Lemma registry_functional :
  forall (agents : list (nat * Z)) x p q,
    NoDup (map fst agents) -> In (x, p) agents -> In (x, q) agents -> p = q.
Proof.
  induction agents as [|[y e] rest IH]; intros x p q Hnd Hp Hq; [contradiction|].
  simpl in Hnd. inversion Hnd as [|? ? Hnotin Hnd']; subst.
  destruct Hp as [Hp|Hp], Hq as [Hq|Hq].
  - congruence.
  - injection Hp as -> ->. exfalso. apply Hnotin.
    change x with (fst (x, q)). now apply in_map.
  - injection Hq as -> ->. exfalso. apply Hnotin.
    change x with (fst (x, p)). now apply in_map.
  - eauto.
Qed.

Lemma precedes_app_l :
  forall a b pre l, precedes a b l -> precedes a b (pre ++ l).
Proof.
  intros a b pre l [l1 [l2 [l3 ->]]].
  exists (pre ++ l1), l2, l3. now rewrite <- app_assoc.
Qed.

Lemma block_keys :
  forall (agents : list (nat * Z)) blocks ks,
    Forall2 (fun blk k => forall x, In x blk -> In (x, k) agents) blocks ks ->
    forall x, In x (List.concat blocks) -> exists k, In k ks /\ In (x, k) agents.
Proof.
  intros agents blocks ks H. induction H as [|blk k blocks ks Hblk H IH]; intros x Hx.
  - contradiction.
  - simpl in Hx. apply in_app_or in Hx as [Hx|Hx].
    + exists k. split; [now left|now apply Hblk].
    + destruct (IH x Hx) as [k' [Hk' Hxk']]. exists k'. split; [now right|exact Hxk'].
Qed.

============

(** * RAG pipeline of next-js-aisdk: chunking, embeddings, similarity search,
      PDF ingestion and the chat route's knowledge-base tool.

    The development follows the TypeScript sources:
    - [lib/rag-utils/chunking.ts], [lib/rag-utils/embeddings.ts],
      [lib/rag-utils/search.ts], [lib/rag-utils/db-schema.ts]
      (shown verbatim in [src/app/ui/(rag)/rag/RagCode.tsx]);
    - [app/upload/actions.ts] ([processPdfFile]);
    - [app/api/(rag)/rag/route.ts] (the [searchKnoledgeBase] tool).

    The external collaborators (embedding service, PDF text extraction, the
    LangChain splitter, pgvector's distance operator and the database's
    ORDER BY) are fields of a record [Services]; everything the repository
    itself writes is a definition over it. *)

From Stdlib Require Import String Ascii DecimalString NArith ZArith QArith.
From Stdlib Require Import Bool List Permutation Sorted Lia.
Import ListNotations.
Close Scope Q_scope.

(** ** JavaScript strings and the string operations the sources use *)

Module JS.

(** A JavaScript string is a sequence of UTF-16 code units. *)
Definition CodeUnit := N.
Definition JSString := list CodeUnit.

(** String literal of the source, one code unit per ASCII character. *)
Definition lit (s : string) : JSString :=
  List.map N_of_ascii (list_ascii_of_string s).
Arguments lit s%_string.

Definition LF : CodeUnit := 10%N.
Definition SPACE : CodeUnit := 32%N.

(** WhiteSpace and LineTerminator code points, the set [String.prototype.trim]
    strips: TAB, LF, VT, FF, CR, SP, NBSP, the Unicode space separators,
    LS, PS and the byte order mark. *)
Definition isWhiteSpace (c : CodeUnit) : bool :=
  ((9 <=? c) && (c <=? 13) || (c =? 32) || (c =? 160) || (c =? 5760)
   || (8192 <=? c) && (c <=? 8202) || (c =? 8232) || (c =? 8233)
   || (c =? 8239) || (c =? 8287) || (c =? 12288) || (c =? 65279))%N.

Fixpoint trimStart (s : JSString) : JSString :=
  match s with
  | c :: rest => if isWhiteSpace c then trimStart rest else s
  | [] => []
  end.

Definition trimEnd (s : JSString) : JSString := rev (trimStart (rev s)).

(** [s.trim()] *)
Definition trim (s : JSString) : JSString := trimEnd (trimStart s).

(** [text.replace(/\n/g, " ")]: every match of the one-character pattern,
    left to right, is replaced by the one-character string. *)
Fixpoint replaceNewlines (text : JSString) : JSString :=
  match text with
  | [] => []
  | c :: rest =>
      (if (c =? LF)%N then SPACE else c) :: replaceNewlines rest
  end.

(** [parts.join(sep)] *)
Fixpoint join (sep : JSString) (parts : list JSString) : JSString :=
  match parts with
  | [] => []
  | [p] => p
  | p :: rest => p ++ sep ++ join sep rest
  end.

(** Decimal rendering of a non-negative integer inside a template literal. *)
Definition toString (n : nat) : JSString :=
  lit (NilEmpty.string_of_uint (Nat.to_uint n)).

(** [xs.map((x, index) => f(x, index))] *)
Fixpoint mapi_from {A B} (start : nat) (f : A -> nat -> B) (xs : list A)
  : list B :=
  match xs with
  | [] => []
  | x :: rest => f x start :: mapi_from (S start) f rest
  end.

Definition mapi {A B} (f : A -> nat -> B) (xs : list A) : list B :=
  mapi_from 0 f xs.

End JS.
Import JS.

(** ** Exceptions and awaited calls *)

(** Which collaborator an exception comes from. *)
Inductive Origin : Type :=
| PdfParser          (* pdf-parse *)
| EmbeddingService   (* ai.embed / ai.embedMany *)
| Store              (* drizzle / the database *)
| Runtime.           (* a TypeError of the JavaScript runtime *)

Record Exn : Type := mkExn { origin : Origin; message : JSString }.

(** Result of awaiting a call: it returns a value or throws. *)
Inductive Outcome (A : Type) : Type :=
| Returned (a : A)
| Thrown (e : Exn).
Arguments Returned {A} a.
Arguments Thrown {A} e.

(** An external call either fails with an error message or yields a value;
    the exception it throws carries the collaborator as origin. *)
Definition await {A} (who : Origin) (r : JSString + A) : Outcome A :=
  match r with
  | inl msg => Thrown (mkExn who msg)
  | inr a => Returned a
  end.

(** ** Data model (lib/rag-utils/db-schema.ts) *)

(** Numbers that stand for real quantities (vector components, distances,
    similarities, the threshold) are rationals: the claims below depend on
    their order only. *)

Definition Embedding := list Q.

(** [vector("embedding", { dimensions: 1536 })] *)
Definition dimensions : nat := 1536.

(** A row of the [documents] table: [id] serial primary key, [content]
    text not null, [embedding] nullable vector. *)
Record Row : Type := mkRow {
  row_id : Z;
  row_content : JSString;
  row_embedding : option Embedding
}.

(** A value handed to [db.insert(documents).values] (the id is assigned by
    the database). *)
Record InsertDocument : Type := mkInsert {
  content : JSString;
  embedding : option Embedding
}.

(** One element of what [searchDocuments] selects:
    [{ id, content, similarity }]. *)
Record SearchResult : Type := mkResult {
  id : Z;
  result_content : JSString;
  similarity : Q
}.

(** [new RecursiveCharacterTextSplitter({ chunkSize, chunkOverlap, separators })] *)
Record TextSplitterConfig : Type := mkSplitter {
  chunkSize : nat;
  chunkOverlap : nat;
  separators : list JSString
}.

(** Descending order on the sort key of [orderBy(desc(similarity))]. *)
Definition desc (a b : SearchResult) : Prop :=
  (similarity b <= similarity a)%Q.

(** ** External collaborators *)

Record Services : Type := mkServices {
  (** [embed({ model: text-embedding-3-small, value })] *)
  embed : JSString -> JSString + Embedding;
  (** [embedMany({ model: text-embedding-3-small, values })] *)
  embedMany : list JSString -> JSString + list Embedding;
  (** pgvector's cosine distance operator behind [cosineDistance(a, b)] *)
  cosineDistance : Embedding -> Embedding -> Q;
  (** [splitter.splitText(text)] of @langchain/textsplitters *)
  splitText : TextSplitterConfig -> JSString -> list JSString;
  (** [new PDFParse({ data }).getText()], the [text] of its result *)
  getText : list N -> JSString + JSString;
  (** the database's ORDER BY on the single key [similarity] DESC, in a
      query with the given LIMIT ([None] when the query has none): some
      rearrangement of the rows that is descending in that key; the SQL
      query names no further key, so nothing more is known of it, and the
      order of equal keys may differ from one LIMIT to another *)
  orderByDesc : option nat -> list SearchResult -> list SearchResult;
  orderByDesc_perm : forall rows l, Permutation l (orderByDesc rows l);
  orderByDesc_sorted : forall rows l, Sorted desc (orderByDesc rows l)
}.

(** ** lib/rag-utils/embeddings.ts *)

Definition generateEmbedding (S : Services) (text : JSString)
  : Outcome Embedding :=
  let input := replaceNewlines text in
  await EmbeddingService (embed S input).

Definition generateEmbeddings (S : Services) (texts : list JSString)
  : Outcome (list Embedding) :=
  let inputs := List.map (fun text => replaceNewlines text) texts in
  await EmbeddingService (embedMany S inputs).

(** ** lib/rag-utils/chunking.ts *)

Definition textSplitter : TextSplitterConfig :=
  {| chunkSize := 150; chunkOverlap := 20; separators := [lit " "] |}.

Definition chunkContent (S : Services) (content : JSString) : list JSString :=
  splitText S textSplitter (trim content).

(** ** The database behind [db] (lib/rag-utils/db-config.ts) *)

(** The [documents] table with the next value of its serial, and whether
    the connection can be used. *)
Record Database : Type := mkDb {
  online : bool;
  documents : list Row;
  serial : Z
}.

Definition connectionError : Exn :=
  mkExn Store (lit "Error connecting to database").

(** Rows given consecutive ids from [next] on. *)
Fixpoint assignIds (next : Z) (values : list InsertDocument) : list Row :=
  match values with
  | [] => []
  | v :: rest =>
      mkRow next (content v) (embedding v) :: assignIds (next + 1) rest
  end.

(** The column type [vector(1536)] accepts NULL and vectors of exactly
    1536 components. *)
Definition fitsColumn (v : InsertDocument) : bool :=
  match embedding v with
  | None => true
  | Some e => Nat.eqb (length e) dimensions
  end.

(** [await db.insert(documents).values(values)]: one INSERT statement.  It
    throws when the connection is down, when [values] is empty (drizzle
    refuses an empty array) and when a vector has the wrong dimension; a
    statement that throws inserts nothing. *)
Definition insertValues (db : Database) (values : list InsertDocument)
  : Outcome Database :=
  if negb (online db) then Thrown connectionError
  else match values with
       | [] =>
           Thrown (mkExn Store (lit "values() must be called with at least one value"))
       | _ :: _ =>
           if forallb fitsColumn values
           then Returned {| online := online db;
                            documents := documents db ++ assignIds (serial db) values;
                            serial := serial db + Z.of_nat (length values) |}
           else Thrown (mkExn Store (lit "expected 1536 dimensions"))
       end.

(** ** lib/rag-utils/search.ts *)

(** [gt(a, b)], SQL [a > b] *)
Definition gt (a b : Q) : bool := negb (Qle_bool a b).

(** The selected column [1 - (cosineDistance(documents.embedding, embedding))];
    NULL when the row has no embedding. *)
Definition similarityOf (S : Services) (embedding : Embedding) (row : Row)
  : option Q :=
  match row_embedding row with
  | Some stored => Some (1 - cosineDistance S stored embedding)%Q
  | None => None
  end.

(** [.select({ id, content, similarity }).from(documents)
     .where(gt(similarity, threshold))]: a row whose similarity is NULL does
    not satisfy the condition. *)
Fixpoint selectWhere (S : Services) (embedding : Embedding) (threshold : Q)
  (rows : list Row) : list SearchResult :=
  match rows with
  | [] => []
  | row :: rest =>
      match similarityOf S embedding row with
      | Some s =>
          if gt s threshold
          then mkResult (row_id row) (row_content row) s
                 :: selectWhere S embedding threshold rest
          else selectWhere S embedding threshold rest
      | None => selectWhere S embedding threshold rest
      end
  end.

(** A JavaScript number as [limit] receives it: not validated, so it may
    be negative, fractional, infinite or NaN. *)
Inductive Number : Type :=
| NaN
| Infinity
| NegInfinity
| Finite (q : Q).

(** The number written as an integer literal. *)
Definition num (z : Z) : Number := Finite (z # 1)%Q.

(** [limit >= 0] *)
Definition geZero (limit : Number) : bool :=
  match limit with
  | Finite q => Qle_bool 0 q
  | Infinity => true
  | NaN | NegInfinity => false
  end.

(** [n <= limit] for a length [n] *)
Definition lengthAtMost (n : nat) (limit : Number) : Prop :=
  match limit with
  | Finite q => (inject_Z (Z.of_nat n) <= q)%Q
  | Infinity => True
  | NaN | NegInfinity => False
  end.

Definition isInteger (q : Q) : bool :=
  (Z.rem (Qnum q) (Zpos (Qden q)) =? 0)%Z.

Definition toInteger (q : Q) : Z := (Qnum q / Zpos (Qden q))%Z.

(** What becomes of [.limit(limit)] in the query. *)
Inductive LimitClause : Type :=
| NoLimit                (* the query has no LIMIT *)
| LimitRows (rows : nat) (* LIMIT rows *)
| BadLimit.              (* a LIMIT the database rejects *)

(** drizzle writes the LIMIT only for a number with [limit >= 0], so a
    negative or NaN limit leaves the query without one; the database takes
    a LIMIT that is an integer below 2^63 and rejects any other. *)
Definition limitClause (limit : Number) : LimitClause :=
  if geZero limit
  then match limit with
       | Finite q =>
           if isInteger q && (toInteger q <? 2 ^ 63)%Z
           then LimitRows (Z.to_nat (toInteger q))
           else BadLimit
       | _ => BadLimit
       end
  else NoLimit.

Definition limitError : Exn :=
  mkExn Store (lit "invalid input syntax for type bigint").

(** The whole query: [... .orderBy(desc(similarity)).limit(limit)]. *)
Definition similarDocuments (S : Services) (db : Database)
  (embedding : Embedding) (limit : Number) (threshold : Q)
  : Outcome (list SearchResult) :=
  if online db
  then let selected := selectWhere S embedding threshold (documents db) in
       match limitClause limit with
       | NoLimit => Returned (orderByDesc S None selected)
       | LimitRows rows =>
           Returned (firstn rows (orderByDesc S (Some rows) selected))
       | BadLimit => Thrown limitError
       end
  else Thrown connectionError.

============

**AIM OF THE EXERCISE**:
Scanning the data above, copy out every line where "inputs" is found.

**TASK ANSWER**:
  let inputs := List.map (fun text => replaceNewlines text) texts in
  await EmbeddingService (embedMany S inputs).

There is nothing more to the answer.